The welter of expectations and "highly anticipateds" surrounding the premiere of David Simon's "Treme" all but demands a measure of critical blowback. Certainly there will be obligatory mewling about the new 10-episode HBO series being good but not as good as "The Wire," which launched Simon into the elite cadre of television artistes. There may be some random chest-beating over white folks' unfortunate tendency to get mushy in the head about black musicians and the South in general, and probably more than a few blog-ready over-analyses of the politics/wisdom/hubris/sentimentality of taking on post-Katrina New Orleans.
But it's all sound and fury. With "Treme" (which refers to a New Orleans neighborhood and is pronounced treh-MAY), Simon, co-creator Eric Overmyer and their team of writers (including the late, great David Mills) have proved that television as an art form can not only rival Dickens, but it also can hold its own against Wagner.
Full of the same complicated characters, crisscrossing story lines and well-informed immediacy that made "The Wire" one of the most astonishing shows on television, "Treme" flips the theme of urban decay and infuses it with music.
The pilot, directed by Agnieszka Holland and which premieres Sunday, opens with Treme's first second-line parade since the storm and ends with a traditional funeral.

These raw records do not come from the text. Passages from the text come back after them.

(* ===== verification/WitnessesRuntime.v ===== *)
(** * The theorems on the runtime and the transport, applied

    A runtime of node 1 over a store that holds 7, driven through a short
    life; two endpoints and the bytes between them. *)

From Stdlib Require Import Strings.Byte Strings.String.
From S2P Require Export Prelude Ord Bytes Text SeqStore Types Proto Wire WireFrames Transport TransportProps TransportTheorems TransportLive WirePackets PubSub PubSubTheorems Forward ForwardTheorems RuntimeCodec RuntimeLog Runtime RuntimeProps RuntimeFrame RuntimeTheorems RuntimePersist RuntimeTimers RuntimeDiag RuntimeTables ControlTypes Spf Control ControlInv ControlTimers ControlRouting Samples.

(** ** The runtime *)

Definition life_config : RuntimeConfig :=
  {| config_node := node 1; config_epoch := 1; config_peer_costs := {[ node 2 := cost 5 ]} |}.
Definition rt_start : Runtime MemorySeqStore :=
  let cp := new_unsecured_with_seq (node 1) 1 7 in
  {| rt_node := node 1; plane := cp; forwarder := Forwarder_new (node 1) (cp_routes cp);
     pubsub := PubSub_new (node 1) sample_policies; inbox := RuntimeInbox_new;
     seq_store := with_seq 7; peer_costs := {[ node 2 := cost 5 ]}; peers := ∅;
     event_log := EventLog_empty; diagnostics_enabled := false;
     snapshot := RuntimeSnapshot_empty (node 1) (cp_routes cp); running := true; effects := [] |}.
Definition life : list Stimulus :=
  [StEnableDiagnostics;
   StIterate 0 0 (WkInput (RiLink (LeUp 10 (node 2))));
   StIterate 1 1 (WkInput (RiForward (FiOutbound (unicast P0 2))));
   StIterate 2 2 (WkInput (RiLink (LeFrame 10 (WireFrame_control FtPing []))));
   StIterate 3 3 (WkInput (RiLink (LeSent 10 FtForward PubSubP0 100)));
   StIterate 4 4 (WkInput (RiPubSub (PeLocalSubscribe 5 all_news)));
   StIterate 250 250 WkTimer].
(** The transport refuses the fourth thing it is given. *)
Definition life_accepts (n : nat) : bool := negb (Nat.eqb n 3).
Definition rt_end : Runtime MemorySeqStore :=
  match rt_run life_accepts rt_start life with Some rt => rt | None => rt_start end.

Lemma life_spawn :
  spawn_with_seq_store_and_pubsub life_config (node 1) (with_seq 7) sample_policies =
    (with_seq 7, Ok rt_start).
Proof. unfold spawn_with_seq_store_and_pubsub. rewrite decide_False by auto. reflexivity. Qed.
Lemma life_run : rt_run life_accepts rt_start life = Some rt_end.
Proof.
  assert (match rt_run life_accepts rt_start life with Some _ => True | None => False end) as H
    by (vm_compute; exact I).
  unfold rt_end. by destruct (rt_run _ _ _).
Qed.
Lemma life_ok : Forall (stim_ok (config_node life_config)) life.
Proof.
  assert (packet_ok (unicast P0 2) ∧ harmless_packet (node 1) (unicast P0 2)).
  { split; [split; vm_compute; (done || by split)|].
    apply Forall_singleton. intros H. exfalso. revert H. vm_compute. discriminate. }
  assert (∀ p, decode_forward_frame (WireFrame_control FtPing []) = Some (Ok p) →
    harmless_packet (node 1) p).
  { intros p H0. vm_compute in H0. discriminate. }
  repeat constructor; try done; vm_compute; discriminate.
Qed.

Lemma runtime_run_safe_witness : ∃ rt', rt_run life_accepts rt_start life = Some rt' ∧ rt_ok rt'.
Proof.
  apply (runtime_run_safe life_accepts life_config (node 1) (with_seq 7) (with_seq 7) sample_policies).
  - exact life_spawn.
  - exact life_ok.
  - vm_compute. discriminate.
  - vm_compute. discriminate.
Defined.

Lemma runtime_flow_control_witness :
  let ins := consumed life_accepts rt_start life in
  frame_count 10 (effects rt_end) - confirmed_frames 10 ins ≤ ups 10 ins.
Proof.
  apply (runtime_flow_control life_accepts life_config (node 1) (with_seq 7) (with_seq 7)
           sample_policies rt_start life rt_end 10).
  - exact life_spawn.
  - exact life_ok.
  - vm_compute. discriminate.
  - vm_compute. discriminate.
  - exact life_run.
Defined.

Lemma own_lsas_persisted_witness :
  durable (node 1) 7 (effects rt_end) ∧
  (∃ e, e ∈ effects rt_end ∧ own_seq (node 1) e = Some 8 ∧ at_least (seq_store rt_end) 8).
Proof.
  destruct (own_lsas_persisted life_accepts life_config (node 1) (with_seq 7) (with_seq 7)
              sample_policies rt_start life rt_end) as (Hd & Hs & _).
  - split; [done|]. vm_compute. split; (discriminate || reflexivity).
  - exact life_spawn.
  - exact life_run.
  - split; [exact Hd|].
    assert (match list_find (λ e, own_seq (node 1) e = Some 8) (effects rt_end) with
            | Some _ => True | None => False end) as H by (vm_compute; exact I).
    destruct (list_find (λ e, own_seq (node 1) e = Some 8) (effects rt_end)) as [[i e]|] eqn:E.
    + apply list_find_Some in E as (Hi & He & _). apply list_elem_of_lookup_2 in Hi.
      exists e. split; [exact Hi|]. split; [exact He|]. by apply (Hs e).
    + destruct H.
Defined.

Lemma runtime_timers_armed_witness :
  is_Some (local_adjacencies (plane rt_end) !! 10) ∧
  ∃ at_, has_timer (inbox rt_end) (RtControl (CtDigest 10)) at_.
Proof.
  destruct (runtime_timers_armed life_accepts life_config (node 1) (with_seq 7) (with_seq 7)
              sample_policies rt_start life rt_end) as (_ & Hd & _).
  - exact life_spawn.
  - exact life_run.
  - vm_compute. reflexivity.
  - assert (is_Some (local_adjacencies (plane rt_end) !! 10)) as Hs by (vm_compute; by eexists).
    split; [exact Hs|]. exact (Hd 10 Hs).
Defined.

Lemma diagnostics_transparent_witness :
  rt_run life_accepts rt_start (mute life) = Some (core rt_end) ∧ log_ok (event_log rt_end) ∧
  recent_events (event_log rt_end) ≠ [].
Proof.
  destruct (diagnostics_transparent life_accepts life_config (node 1) (with_seq 7) (with_seq 7)
              sample_policies rt_start life rt_end life_spawn life_run) as [H1 H2].
  split; [exact H1|]. split; [exact H2|]. vm_compute. discriminate.
Defined.

(** Node 2 comes up and sends its LSA, which the shortest-path timer takes into
    the tables. *)
Definition neighbour_lsa : WireFrame :=
  match encode_control_frame (CfLsa (message_of 2 1 [adj 1 5; adj 3 4])) with
  | Ok w => w
  | Err _ => WireFrame_control FtPing []
  end.
Definition routed_life : list Stimulus :=
  [StIterate 0 0 (WkInput (RiLink (LeUp 10 (node 2))));
   StIterate 1 1 (WkInput (RiLink (LeFrame 10 neighbour_lsa)));
   StIterate 250 250 WkTimer; StIterate 250 250 WkTimer].
Definition rt_routed : Runtime MemorySeqStore :=
  match rt_run life_accepts rt_start routed_life with Some rt => rt | None => rt_start end.
Lemma runtime_tables_current_witness :
  shortest_paths (plane rt_routed) = Some (table_routes (fw_routes (forwarder rt_routed))) ∧
  table_routes (fw_routes (forwarder rt_routed)) !! node 2 =
    Some {| next_hop := 10; route_cost := 5; hops := 1 |}.
Proof.
  assert (Hrun : rt_run life_accepts rt_start routed_life = Some rt_routed).
  { assert (match rt_run life_accepts rt_start routed_life with Some _ => True | None => False end)
      as H by (vm_compute; exact I).
    unfold rt_routed. by destruct (rt_run _ _ _). }
  destruct (runtime_tables_current life_accepts life_config (node 1) (with_seq 7) (with_seq 7)
              sample_policies rt_start routed_life rt_routed) as (_ & _ & Hc).
  - exact life_spawn.
  - repeat constructor.
  - exact Hrun.
  - vm_compute. reflexivity.
  - split; [apply Hc; vm_compute; reflexivity|]. vm_compute. reflexivity.
Defined.

(** ** The sequence store *)

Definition seq_path : Path := {| dir := str "state"; file_name := str "node-1.seq" |}.
(** The write of the new number fails half way. *)
Definition torn_write : IoFaults :=
  {| read_fault := None; create_dir_fault := None; open_fault := None;
     write_fault := Some (1%nat, str "disk full"); sync_fault := None; rename_fault := None |}.
Definition seq_files : gmap Path bytes := {[ seq_path := str "41" ++ [x0a] ]}.

Lemma seq_store_atomic_witness :
  (persist_file torn_write seq_path 42 seq_files).1.2 !! seq_path = Some (str "41" ++ [x0a]) ∧
  load_file no_faults seq_path (persist_file no_faults seq_path 42 seq_files).1.2 = Ok 42.
Proof.
  split.
  - destruct (persist_file torn_write seq_path 42 seq_files) as [[v fs'] r] eqn:E.
    destruct (seq_store_atomic torn_write seq_path 42 seq_files v fs' r) as (_ & _ & Hr & _).
    + vm_compute. discriminate.
    + vm_compute. split; (discriminate || reflexivity).
    + exact E.
    + assert (r ≠ Ok tt) as Hne.
      { assert ((persist_file torn_write seq_path 42 seq_files).2 ≠ Ok tt) as H
          by (vm_compute; discriminate).
        by rewrite E in H. }
      destruct r as [[]|x]; [by destruct Hne|]. cbn [fst snd]. rewrite Hr. vm_compute. reflexivity.
  - destruct (persist_file no_faults seq_path 42 seq_files) as [[v fs'] r] eqn:E.
    destruct (seq_store_atomic no_faults seq_path 42 seq_files v fs' r) as (_ & _ & Hr & Hok).
    + vm_compute. discriminate.
    + vm_compute. split; (discriminate || reflexivity).
    + exact E.
    + assert (r = Ok tt) as ->.
      { apply (Hok 41); [reflexivity|vm_compute; reflexivity|lia]. }
      destruct Hr as [Hr _]. exact Hr.
Defined.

In the hour and a half in between, music is woven into the narrative like gold thread through a medieval tapestry -- sets played in clubs by real local stars including Kermit Ruffins (who apparently makes some mean barbecue), snatches aired in protest by the slacker-gadfly DJ Davis McAlary ( Steve Zahn), gigs picked up by profligate trombonist Antoine Batiste ("The Wire's" Wendell Pierce) and drum rituals of Albert Lambreaux (Clarke Peters, also of "The Wire"), a Mardi Gras Indian chief determined to raise his tribe and his community once again.

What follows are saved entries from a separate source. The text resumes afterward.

(** The body of the loop, in any world: it writes the line of the row and
    goes on, or writes nothing, changes no file, and leaves the loop with
    [SystemExit(1)] (with [KeyError] for a row without [file_path]). *)
Lemma process_one_any out model timeout cache_dir n r w :
  ∃ res w',
    process_one out model timeout cache_dir n r w = (res, w') ∧
    match res with
    | Ret _ => ∃ line, line_of_row (Z.to_nat n) r line ∧ extends_by out [line] w w'
    | Raise e =>
        (e = SystemExit 1 ∨ e = KeyError "file_path") ∧
        fs w' = fs w ∧ extends_by out [] w w'
    end.
Proof.
  destruct (r !! "file_path") as [c|] eqn:Hfp.
  2:{ eexists _, _. split; [by apply process_one_no_file_path|].
      split_and!; [by right|done|apply extends_by_refl]. }
  assert (Hc : (∃ fp, c = CStr fp) ∨ (∀ fp, c ≠ CStr fp))
    by (destruct c; [right|left|right]; eauto; done).
  destruct Hc as [[fp ->]|Hc].
  2:{ eexists _, _. split; [by apply (process_one_not_str _ _ _ _ _ _ _ c)|].
      split_and!; [by left|done|by apply extends_by_advance]. }
  destruct (process_row_any r model timeout cache_dir n w fp Hfp)
    as (m & evs & res & Hrow & _ & Hlw & _ & Hres).
  assert (Hquiet : extends_by out [] w
            (advance w m (EvRead (cache_file cache_dir fp) :: evs)))
    by (apply extends_by_advance; cbn; apply Hlw).
  rewrite (process_one_after_row out _ _ _ _ _ _ fp _ _ Hfp Hrow).
  destruct res as [seconds|e].
  - destruct Hres as (_ & Hlen & _).
    destruct (r !! "measures") as [measures|] eqn:Hm.
    + eexists _, _. split; [done|].
      exists (CStr fp :: measures :: map CInt seconds). split.
      * by exists fp, measures, seconds.
      * apply (extends_by_trans _ [] [_] _ _ _ Hquiet), extends_by_write.
    + eexists _, _. split; [done|]. split_and!; [by left|done|].
      rewrite advance_advance. apply extends_by_advance.
      rewrite (lines_written_app _ (_ :: _)). cbn. by rewrite Hlw.
  - destruct Hres as [(-> & _)|(-> & _)]; cbn [is_Exception].
    + eexists _, _. split; [done|]. split_and!; [by left|done|done].
    + eexists _, _. split; [done|]. split_and!; [by left|done|].
      rewrite advance_advance. apply extends_by_advance.
      rewrite (lines_written_app _ (_ :: _)). cbn. by rewrite Hlw.
Qed.

Lemma for_each_app {A} (l1 l2 : list A) body w :
  for_each (l1 ++ l2) body w =
    match for_each l1 body w with
    | (Ret _, w1) => for_each l2 body w1
    | (Raise e, w1) => (Raise e, w1)
    end.
Proof.
  revert w. induction l1 as [|x l1 IH]; intros w; [done|].
  cbn [app for_each]. unfold bind. destruct (body x w) as [[[]|e] w1]; [apply IH|done].
Qed.

(** The loop over the rows, in any world: the lines of the first [k] rows
    are written after what the output file held, in the order of the rows;
    the loop returns when [k] is the number of rows, and is left at row [k]
    otherwise. *)
Lemma rows_run out model timeout cache_dir n rows :
  ∀ w, ∃ res w' k lines,
    for_each rows (process_one out model timeout cache_dir n) w = (res, w') ∧
    Forall2 (line_of_row (Z.to_nat n)) (take k rows) lines ∧
    extends_by out lines w w' ∧
    match res with
    | Ret _ => k = length rows
    | Raise e => (k < length rows)%nat ∧ (e = SystemExit 1 ∨ e = KeyError "file_path")
    end.
Proof.
  induction rows as [|r rows IH]; intros w.
  - exists (Ret tt), w, 0%nat, []. split_and!; [done|constructor|apply extends_by_refl|done].
  - cbn [for_each]. unfold bind.
    destruct (process_one_any out model timeout cache_dir n r w) as (res & w1 & -> & Hone).
    destruct res as [[]|e].
    + destruct Hone as (line & Hline & Hext).
      destruct (IH w1) as (res & w' & k & lines & -> & Hlines & Hext' & Hres).
      exists res, w', (S k), (line :: lines).
      split_and!; [done|by constructor|by apply (extends_by_trans _ [_] _ _ _ _ Hext)|].
      destruct res; cbn; [lia|]. destruct Hres. split; [lia|done].
    + destruct Hone as (He & _ & Hext).
      exists (Raise e), w1, 0%nat, []. split_and!; [done|constructor|done|cbn; lia|done].
Qed.
(** C1: both series are available (the usage call returned, so its total
    is not the sentinel).  When the cost series is at least as long as the
    usage series, the merge is the cost series with the cost total.
    Otherwise, provided every day of the cost series carries a cost, the
    merge has the length of the usage series and the usage total; each of
    its days agrees with the usage day on every key but ["cost"] (so on
    date and kwh), has the cost of the cost series at the indices that
    series covers, and the usage day's own cost entry beyond. *)
Theorem merge_this_month_both_available
    (kwh_from_usage kwh_from_cost : pyval) us cs :
  py_eq_str kwh_from_usage STATE_UNAVAILABLE = false ->
  ((length us <= length cs)%nat ->
     merge_this_month kwh_from_usage (series us) kwh_from_cost (series cs)
       = Returns (series cs, kwh_from_cost))
  /\ ((length cs < length us)%nat ->
      Forall (fun c => is_Some (c !! "cost")) cs ->
      exists merged,
        merge_this_month kwh_from_usage (series us) kwh_from_cost (series cs)
          = Returns (series merged, kwh_from_usage)
        /\ length merged = length us
        /\ forall i u, us !! i = Some u ->
             exists d, merged !! i = Some d
               /\ (forall key, key <> "cost" -> d !! key = u !! key)
               /\ match cs !! i with
                  | Some c => d !! "cost" = c !! "cost"
                  | None => d !! "cost" = u !! "cost"
                  end).
Proof.
  intros Hkwh. unfold merge_this_month.
  rewrite !series_available, Hkwh, !py_len_series. simpl.
  split.
  - intros Hle. destruct (Z.geb_spec (Z.of_nat (length cs))
                            (Z.of_nat (length us))); [done|lia].
  - intros Hlt Hcost.
    destruct (Z.geb_spec (Z.of_nat (length cs)) (Z.of_nat (length us)));
      [lia|].
    destruct (copy_costs_series cs 0 us Hcost) as (merged & Hrun & Hlen & Hat);
      [simpl; lia|].
    exists merged. rewrite Hrun. simpl. split; [done|]. split; [done|].
    intros i u Hu. specialize (Hat i). unfold overwritten in Hat.
    rewrite Hu in Hat. simpl in Hat. rewrite Nat.sub_0_r in Hat.
    destruct (cs !! i) as [c|] eqn:Hc.
    + eexists. split; [exact Hat|]. split.
      * intros key Hkey. by rewrite lookup_insert_ne.
      * rewrite lookup_insert_eq.
        eapply Forall_lookup_1 in Hcost as [x Hx]; [|exact Hc].
        by rewrite Hx.
    + exists u. by split.
Qed.

(** A usage feed of two days against a cost feed of one. *)
Lemma merge_this_month_both_available_witness :
  exists merged,
    merge_this_month (PNum 7)
      (series [ {["date" := PStr "2024-03-01"; "kwh" := PNum 3]};
                {["date" := PStr "2024-03-02"; "kwh" := PNum 4]} ])
      (PNum 3)
      (series [ {["date" := PStr "2024-03-01"; "kwh" := PNum 3;
                  "cost" := PNum 1.2]} ])
    = Returns (series merged, PNum 7)
    /\ length merged = 2%nat.
Proof.
  destruct (merge_this_month_both_available (PNum 7) (PNum 3)
    [ {["date" := PStr "2024-03-01"; "kwh" := PNum 3]};
      {["date" := PStr "2024-03-02"; "kwh" := PNum 4]} ]
    [ {["date" := PStr "2024-03-01"; "kwh" := PNum 3; "cost" := PNum 1.2]} ]
    eq_refl) as [_ Hlonger].
  destruct Hlonger as (merged & Hrun & Hlen & _).
  - simpl. lia.
  - repeat constructor. by eexists.
  - exists merged. split; [exact Hrun|exact Hlen].
Defined.

(** The third branch looks at the total of the usage feed, not at its
    series: were the total the sentinel next to a series, the cost series
    would be taken whatever the lengths.  A usage call that returned has a
    number for its total, so the branch is taken only when the call
    failed. *)
Lemma merge_this_month_tests_usage_total (kwh_from_cost : pyval) us cs :
  merge_this_month unavailable (series us) kwh_from_cost (series cs)
    = Returns (series cs, kwh_from_cost).
Proof. unfold merge_this_month. by rewrite !series_available. Qed.

End Merge.

(* ================================================================= *)
(** * The latest day *)

Section LatestDay.

Implicit Types (tm lm : list (gmap string pyval)) (d : gmap string pyval).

Far from the show-stopping set pieces of "Glee" or the distracting emo-soundtracks of so many adult dramas, the music of "Treme" enters seamlessly at regular intervals, as essential to the story as the players or the plot.

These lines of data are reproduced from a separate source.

(** X25.  The worker returns only through the central directory signature,
    having marked the stream as ended, or after it observed
    [writableEnded]: in that case the observation it made last, and made
    during this run, was of [writableEnded] being true. *)
Theorem worker_returns_only_at_the_central_directory
    (I : Inflate) (we : nat -> bool) (fuel : nat) (startOfFile : bool)
    (s s' : state) :
  _worker I we fuel startOfFile s = (Return tt, s') ->
  ending s' = true
  \/ exists n, clock s' = S n /\ (clock s <= n)%nat /\ we n = true.
Proof. apply ZipExitFacts.worker_exit. Qed.

Lemma worker_returns_only_at_the_central_directory_witness :
  StallSamples.wholeZipRun.1 = Return tt
  /\ ending StallSamples.wholeZipRun.2 = true.
Proof.
  assert (StallSamples.wholeZipRun.1 = Return tt) as E
    by (vm_compute; reflexivity).
  destruct StallSamples.wholeZipRun as [o s'] eqn:Hrun.
  unfold StallSamples.wholeZipRun in Hrun.
  cbn [fst snd] in E |- *. subst o.
  split; [reflexivity|].
  destruct (worker_returns_only_at_the_central_directory _ _ _ _ _ _ Hrun)
    as [H|(n & _ & _ & H)].
  - exact H.
  - discriminate.
Defined.

End ZipWorkerExtras.

(** ** Local file headers, and PAX headers of size zero *)

Module LocalHeaderFacts.
Import Zip ChunkBuffer ChunkBufferFacts StagingBufferFacts ZipWorkerFacts.

Lemma bind_ret_eq {S A B} (m : M S A) (k : A -> M S B) (s s1 : S) (a : A) :
  m s = (Return a, s1) -> bind m k s = k a s1.
Proof. intros H. unfold bind. rewrite H. reflexivity. Qed.

Lemma leValue_range (l : list byte) :
  0 <= leValue l < 256 ^ Z.of_nat (length l).
Proof.
  induction l as [|b l IH]; [simpl; lia|].
  change (leValue (b :: l)) with (byteZ b + 256 * leValue l).
  pose proof (TarFieldFacts.byteZ_range b).
  replace (Z.of_nat (length (b :: l))) with (Z.succ (Z.of_nat (length l)))
    by (simpl; lia).
  rewrite Z.pow_succ_r by lia. lia.
Qed.

Lemma readValue_two (b : Buffer) (o : Z) :
  0 <= o -> o + 2 <= blen b ->
  readValue (Some b) 2 o
  = (Return (leValue (take 2 (drop (Z.to_nat o) b))), o + 2).
Proof.
  intros H1 H2. unfold readValue, bind, get, modify, reading. cbn [Z.eqb Pos.eqb].
  unfold readUInt16LE. rewrite bytesAt_in_range by lia. reflexivity.
Qed.

Lemma readValue_four (b : Buffer) (o : Z) :
  0 <= o -> o + 4 <= blen b ->
  readValue (Some b) 4 o
  = (Return (leValue (take 4 (drop (Z.to_nat o) b))), o + 4).
Proof.
  intros H1 H2. unfold readValue, bind, get, modify, reading. cbn [Z.eqb Pos.eqb].
  unfold readUInt32LE. rewrite bytesAt_in_range by lia. reflexivity.
Qed.

Lemma flags_fields (v : Z) :
  0 <= v < 65536 ->
  BitField.readBitField v BitField.generalPurposeFlags
  = Return (slices v 0 BitField.generalPurposeFlags).
Proof.
  intros Hv. unfold BitField.readBitField.
  assert ((MAX_SAFE_INTEGER <? v) = false) as ->
    by (apply Z.ltb_ge; unfold MAX_SAFE_INTEGER; lia).
  assert ((v <? MIN_SAFE_INTEGER) = false) as ->
    by (apply Z.ltb_ge; unfold MIN_SAFE_INTEGER; lia).
  apply BitFieldFacts.fields_slices; [|lia].
  repeat constructor; simpl; lia.
Qed.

Add a cast that includes not only the above-mentioned stars but also Oscar nominee Melissa Leo, "Deadwood's" Kim Dickens, Khandi Alexander ( "CSI: Miami") and John Goodman, and you have not so much a television show as a modern American opera, full of flop sweat, spectacle and something that looks suspiciously like hope.
If "The Wire" was about the inevitable, irreversible decay of the American urban center, "Treme" is about something else. The exact nature of that something is not immediately clear. Certainly, it is not as simplistic as resiliency or renewal -- the mold that is consuming so many homes is not the only source of rot run wild. But in the wake of destruction, the natural order demands growth of one thing or another.
Compared with "The Wire," which though gorgeously complex had the solid scaffolding of crime and punishment, "Treme" is based on something much more amorphous.
Simon has talked about how hard it was before Katrina to sell a series set in New Orleans, and there's a reason for that. With all its cultural baggage, New Orleans is the ultimate scene stealer, ready to bog a drama down in glittery beads, crawdads and hot Big Easy sex.
Behind the bourbon-and-tourist-dollar-fueled madness of Mardi Gras has always lurked an off-putting Otherness, a messy tangle of race and class and faded gaudiness that made it feel too much of a set to be an actual set. Even "The Princess and the Frog" couldn't quite lift its story out of the bayou of voodoo, jazz and beignets. Add to that the almost incomprehensible devastation of Katrina, the national failure it represents, and New Orleans, unlike the much lesser-known Baltimore, seems to have too much going on.
With all the documentaries, the helpful Hollywood stars and the incessant media reports of how the rebuilding is or is not progressing, how do you make enough room for a television show?
Not surprisingly, many feared that "Treme" would be Simon's "John From Cincinnati," a show drowning in quirkiness and creative freedom. But the otherworldliness of the city is balanced by characters that manage to be both place-specific and universal.
With his lovable sad-sack demeanor and horn-dog ways, Pierce's Antoine is the ultimate indigent musician, and his ex-wife LaDonna (Alexander) is tempered tough and sharp by their marriage and years running a New Orleans bar. When we meet her, she's trying to find her troubled brother, missing since the storm, making it a particular story but with iconic overtones -- the good sister trying to save her brother from life on the streets.